Often, she even wondered who she was. A busy life made her like that. She laughed at herself as the lift left the floor behind.
*
At the centre of the earth there exists the strongest power in the Universe. All life radiated from this centre, gradually becoming fossilier, bonier, meatier, livelier, airier in various stages of animation from dead to aethereal. At a certain stage between meat and life sat the people that revolved around and radiated from each other in a dance of fiction or friction. Only the real was excluded because nothing real could be imagined and, in turn, that was because imagination could only possibly imagine things that were unreal. Only hawlers knew of the various layers through which anything or anyone could travel.
*
Mike was at his golf course, during those heady days when he was a businessman. Susan was at home faithfully caring for the two kids whilst Mike surveyed the dips and dunes—almost feeling them with his golf mind—as he took stance for his first teeshot of the day.
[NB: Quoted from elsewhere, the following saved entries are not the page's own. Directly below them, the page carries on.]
(** * The RDP proxy module of bettercap (modules/rdp_proxy)

    A shallow embedding of [rdp_proxy_linux_amd64.go]: the module record,
    the per-packet callback [handleRdpConnection], the firewall helpers and
    the [Configure] / [Start] / [Stop] life cycle, followed by the
    properties the specification states about them.

    The module talks to four outside parties: the packet decoder
    (gopacket), the kernel queue (nfqueue-go), the firewall ([core.Exec] of
    iptables) and the operating system ([os/exec]).  Their types are taken
    as parameters, their answers come from a [World] handed to every
    operation, and every call the module makes is recorded, with the answer
    it got, in a trace of [Event]s.

    A second part embeds the packet parsers of the sniffer
    ([net_sniff_parsers.go]), whose [mainParser] makes the nil checks on
    the layers of a packet that the callback above leaves out. *)

From Stdlib Require Import ZArith String List Lia DecimalString.
From stdpp Require Import base gmap strings list.

Local Open Scope Z_scope.
Local Open Scope string_scope.

(** ** Go values *)

(** A Go [error] is carried by its message; [nil] is [None]. *)
Definition Error : Type := string.

(** Go's [int] on linux/amd64 is a signed 64-bit integer. *)
Definition wrap64 (z : Z) : Z := (z + 2 ^ 63) mod 2 ^ 64 - 2 ^ 63.

(** [fmt.Sprintf("%d", n)] *)
Definition Sprintf_d (n : Z) : string := NilZero.string_of_int (Z.to_int n).

(** [os.Process], known by its pid. *)
Definition Pid : Type := Z.

(** [exec.Cmd]: [exec.Command(name, arg...)] fills [Path] and [Args]
    ([Args] starts with the command name; [Path] is kept here as the name
    given, before its lookup along the path); [Process] stays [nil] until
    [Start] succeeds. *)
Record Cmd := mkCmd {
  Path : string;
  Args : list string;
  Process : option Pid
}.

Definition exec_Command (name : string) (arg : list string) : Cmd :=
  {| Path := name; Args := name :: arg; Process := None |}.

(** [nfqueue.Queue]: the module only holds the pointer; what was done to
    the handle is read off the trace. *)
Inductive Queue := new_Queue.

(** Verdicts of netfilter. *)
Inductive Verdict := NF_DROP | NF_ACCEPT.

(** The methods of [*nfqueue.Queue] the module calls. *)
Inductive QueueOp :=
| SetCallback
| Init
| Unbind
| Bind
| CreateQueue (num : Z)
| SetMode
| Loop
| StopLoop
| DestroyQueue
| Close.

(** Every call that leaves the module, with the answer it received. *)
Inductive Event :=
| EInfo (msg : string)                                      (* mod.Info *)
| EDebug (msg : string)                                     (* mod.Debug *)
| EExec (name : string) (args : list string) (err : option Error) (* core.Exec *)
| ECmdStart (c : Cmd) (err : option Error)                  (* cmd.Start() *)
| EKill (p : Pid)                                           (* cmd.Process.Kill() *)
| EQueue (op : QueueOp) (err : option Error)
| EVerdict (v : Verdict).                                   (* payload.SetVerdict *)

(** [nfqueue.Payload] *)
Record Payload := mkPayload { Data : list Byte.byte }.

(** ** The packet library *)

(** [gopacket.Flow], over the type of [gopacket.Endpoint]. *)
Record Flow (E : Type) := mkFlow { Src : E; Dst : E }.
Arguments mkFlow {E} _ _.
Arguments Src {E} _.
Arguments Dst {E} _.

(** [gopacket.Packet]: [NetworkLayer()] and [TransportLayer()] return a nil
    interface when the decoder found no such layer; the flows are
    [NetworkFlow()] and [TransportFlow()] of the layer found. *)
Record Packet (E : Type) := mkPacket {
  NetworkLayer : option (Flow E);
  TransportLayer : option (Flow E)
}.
Arguments mkPacket {E} _ _.
Arguments NetworkLayer {E} _.
Arguments TransportLayer {E} _.

(** What the module uses of gopacket and of package net.  [Endpoint] and
    [net.IP] are used through their [String] methods only (directly, or by
    [%s] and [%v]); [NewPacket data] is
    [gopacket.NewPacket(data, layers.LayerTypeIPv4, gopacket.Default)]. *)
Class PacketLib := {
  Endpoint : Type;
  Endpoint_String : Endpoint -> string;
  IP : Type;
  IP_String : IP -> string;
  NewPacket : list Byte.byte -> Packet Endpoint
}.
(** * A DCGAN trainer: the adversarial training loop of [DCGAN.py] and
      [nlzl16_generative_model.py], their layer-shape arithmetic, their
      latent interpolation block and their image-directory handling.

    The numeric kernels of torch (convolutions, batch normalisation, the
    binary cross-entropy, Adam) are opaque operations of a [Torch] interface;
    what is embedded from the two scripts is everything they decide
    themselves: the order of forward passes, backward passes and optimizer
    steps, which tensors carry a [grad_fn], the loop headers, the tensor
    shapes and the file-system calls. *)

From Stdlib Require Import ZArith QArith Lia.
From stdpp Require Import base list strings gmap pretty.

Local Open Scope nat_scope.

(** ** The torch interface *)

(** [torch.full((b_size,), v)]: a label tensor is its length and its fill
    value; [label.fill_(v)] overwrites the fill value. *)
Record Label := { label_size : nat; label_fill : Q }.

Definition full (n : nat) (v : Q) : Label := {| label_size := n; label_fill := v |}.
Definition fill_ (l : Label) (v : Q) : Label := {| label_size := label_size l; label_fill := v |}.

Class Torch := {
  (* the global generator seeded by torch.manual_seed *)
  RNG : Type;
  (* a choice of the device's kernel scheduling; kernels run on [device],
     and on an accelerator their result may depend on it *)
  Sched : Type;
  Latent : Type;   (* batch x nz x 1 x 1 *)
  Image : Type;    (* batch x nc x H x W *)
  Score : Type;    (* netD(...).view(-1) *)
  Scalar : Type;   (* a 0-dim loss tensor, and its .item() *)
  Grid : Type;     (* vutils.make_grid output *)
  ParamG : Type; BufG : Type; GradG : Type; AdamG : Type;
  ParamD : Type; BufD : Type; GradD : Type; AdamD : Type;
  manual_seed : nat -> RNG;
  randn : RNG -> nat -> nat -> Latent * RNG;
  (* DataLoader(train_dataset, batch_size, shuffle=True) *)
  dataset_len : nat;
  loader_iter : RNG -> (nat -> Image) * RNG;
  size0 : Image -> nat;
  (* construction of a network followed by .apply(weights_init) *)
  init_G : RNG -> ParamG * BufG * RNG;
  init_D : RNG -> ParamD * BufD * RNG;
  adam_init_G : ParamG -> AdamG;
  adam_init_D : ParamD -> AdamD;
  (* forward passes in train mode: the output and the updated buffers
     (running statistics) *)
  G_forward : Sched -> ParamG -> BufG -> Latent -> Image * BufG;
  D_forward : Sched -> ParamD -> BufD -> Image -> Score * BufD;
  (* nn.BCELoss() *)
  bce : Sched -> Score -> Label -> Scalar;
  (* the gradient of bce(netD(x), label) in netD's parameters *)
  bce_grad_D : Sched -> ParamD -> BufD -> Image -> Label -> GradD;
  (* the gradient of bce(netD(netG(z)), label) in netG's parameters *)
  bce_grad_G : Sched -> ParamG -> BufG -> Latent -> ParamD -> BufD -> Label -> GradG;
  grad_add_G : GradG -> GradG -> GradG;
  grad_add_D : GradD -> GradD -> GradD;
  adam_G : Sched -> AdamG -> ParamG -> GradG -> ParamG * AdamG;
  adam_D : Sched -> AdamD -> ParamD -> GradD -> ParamD * AdamD;
  scalar_add : Scalar -> Scalar -> Scalar;
  make_grid : Image -> Grid
}.

(** ** Tensors and their autograd graph *)

Section Trainer.
Context {T : Torch}.

(** The node [netG(noise)] leaves in the graph: the parameters and the
    input it was computed from. *)
Record GenNode := { gn_theta : ParamG; gn_buf : BufG; gn_noise : Latent }.

Inductive Provenance := Real | Fake.

(** An image batch: its data, where it comes from, and its [grad_fn]
    ([None] for a leaf that does not require grad). *)
Record ImgTensor := {
  img_data : Image;
  img_src : Provenance;
  img_grad_fn : option GenNode
}.

(** [fake.detach()] *)
Definition detach (t : ImgTensor) : ImgTensor :=
  {| img_data := img_data t; img_src := img_src t; img_grad_fn := None |}.

(** [x.requires_grad] *)
Definition requires_grad (t : ImgTensor) : bool :=
  match img_grad_fn t with
  | Some _ => true
  | None => false
  end.

(** [netD(x).view(-1)]: the scores with the node of the forward pass. *)
Record OutTensor := {
  out_data : Score;
  out_theta : ParamD;
  out_buf : BufD;
  out_input : ImgTensor
}.

(** [criterion(output, label)] *)
Record LossTensor := {
  item : Scalar;
  loss_out : OutTensor;
  loss_label : Label
}.

(** ** The state of a run *)

Record GenState := {
  thetaG : ParamG; bufG : BufG; gradG : option GradG; optG : AdamG
}.

Record DiscState := {
  thetaD : ParamD; bufD : BufD; gradD : option GradD; optD : AdamD
}.

Inductive Event :=
| EvNext
| EvZeroGradD
| EvZeroGradG
| EvGenerate
| EvForwardD (src : Provenance) (attached : bool)
| EvBackward (target : Q) (into_G : bool)
| EvStepD
| EvStepG
| EvAppend
| EvSnapshot.
Lemma Snake_venom_wording_witness :
  ob_type (Obj Snake {[Snake__venom := VBool true]}) = Snake ∧
  ob_dict (Obj Snake {[Snake__venom := VBool true]}) !! Snake__venom
    = Some (VBool true) ∧
  getattr (Obj Snake {[Snake__venom := VBool true]}) "venom" = Ok (VStr "is").
Proof.
  split; [reflexivity|]. split; [vm_compute; reflexivity|].
  apply (proj1 Snake_venom_wording _ true); [reflexivity|].
  vm_compute; reflexivity.
Defined.

(** The getters do not agree on a flag that is neither [True] nor [False]:
    the venom getter tests against [False] and so reads the affirmative
    "is", the tail and scales getters test against [True] and read the
    negative wording. *)
Lemma wording_of_None s :
  ob_type s = Snake →
  getattr (setattr s "venom" VNone) "venom" = Ok (VStr "is") ∧
  getattr (setattr s "tail" VNone) "tail" = Ok (VStr "must be dead") ∧
  getattr (setattr s "scales" VNone) "scales" = Ok (VStr "does not have").
Proof.
  destruct s as [c d]; simpl; intros ->.
  unfold getattr, setattr; simpl ob_type; resolve; simpl.
  unfold Snake_venom_get, Snake_tail_get, Reptile_scales_get,
    Snake_venom_set, Snake_tail_set, Reptile_scales_set.
  by rewrite !load_store_eq.
Qed.

(** ** The class attribute [multicellular] *)

Lemma system_access_multicellular l :
  Forall system_access l → Forall (λ a, ¬ writes "multicellular" a) l.
Proof.
  intros Hl. eapply Forall_impl; [exact Hl|].
  intros [n|n v]; simpl; [tauto|].
  intros Hin ->. revert Hin. compute_done.
Qed.

Lemma new_multicellular c pos kw o :
  new c pos kw = Ok o → ob_dict o !! "multicellular" = None.
Proof. intros H. constructed_cases c H; vm_compute; reflexivity. Qed.

(** C5. On an instance returned by a constructor call, after any run of
    accesses of the program (reads of any attribute, writes through the
    setters and to [eats], with any values), [multicellular] reads [True] on
    an [Animal], [Dog], [Reptile], [Lizard] or [Snake] and [False] on a
    [Bacterium]. *)
Theorem multicellular_constant c pos kw o l :
  new c pos kw = Ok o →
  Forall system_access l →
  getattr (final o l) "multicellular"
    = Ok (VBool (match c with Bacterium => false | _ => true end)).
Proof.
  intros H Hl. unfold getattr.
  rewrite ob_type_final, (new_type _ _ _ _ H).
  rewrite final_lookup_untouched, (new_multicellular _ _ _ _ H);
    [|compute_done|by apply system_access_multicellular].
  destruct c; resolve; reflexivity.
Qed.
Golf was instinctive, knowing the contours, assessing the relief map between him and the hole... and as his arm swung back, he trawled the air with his clubhead for the invisible creatures that would eventually guide his tiny hard white ball above the alchemically magnetic layers of ley-line and geomantic quirk that only these creatures could fathom.
*
Susan was silent. It was too early to start preparing Mike’s dinner. Her friend Amy had just left. The two women had a lot in common, both having two kids of similar ages and sexes. A good feminine chat whilst these kids were at school and the husbands elsewhere—that was always a good tonic. But now she was alone with her own thoughts. Often a dangerous thing to be sunk eye to eye with nemonymity. One needed other people to allow oneself to exist at all. And the potential of her family’s homecoming was not strong enough to radiate back in time to stiffen the sinews of her existence. One of her children was currently non-existent as was one of Amy’s children…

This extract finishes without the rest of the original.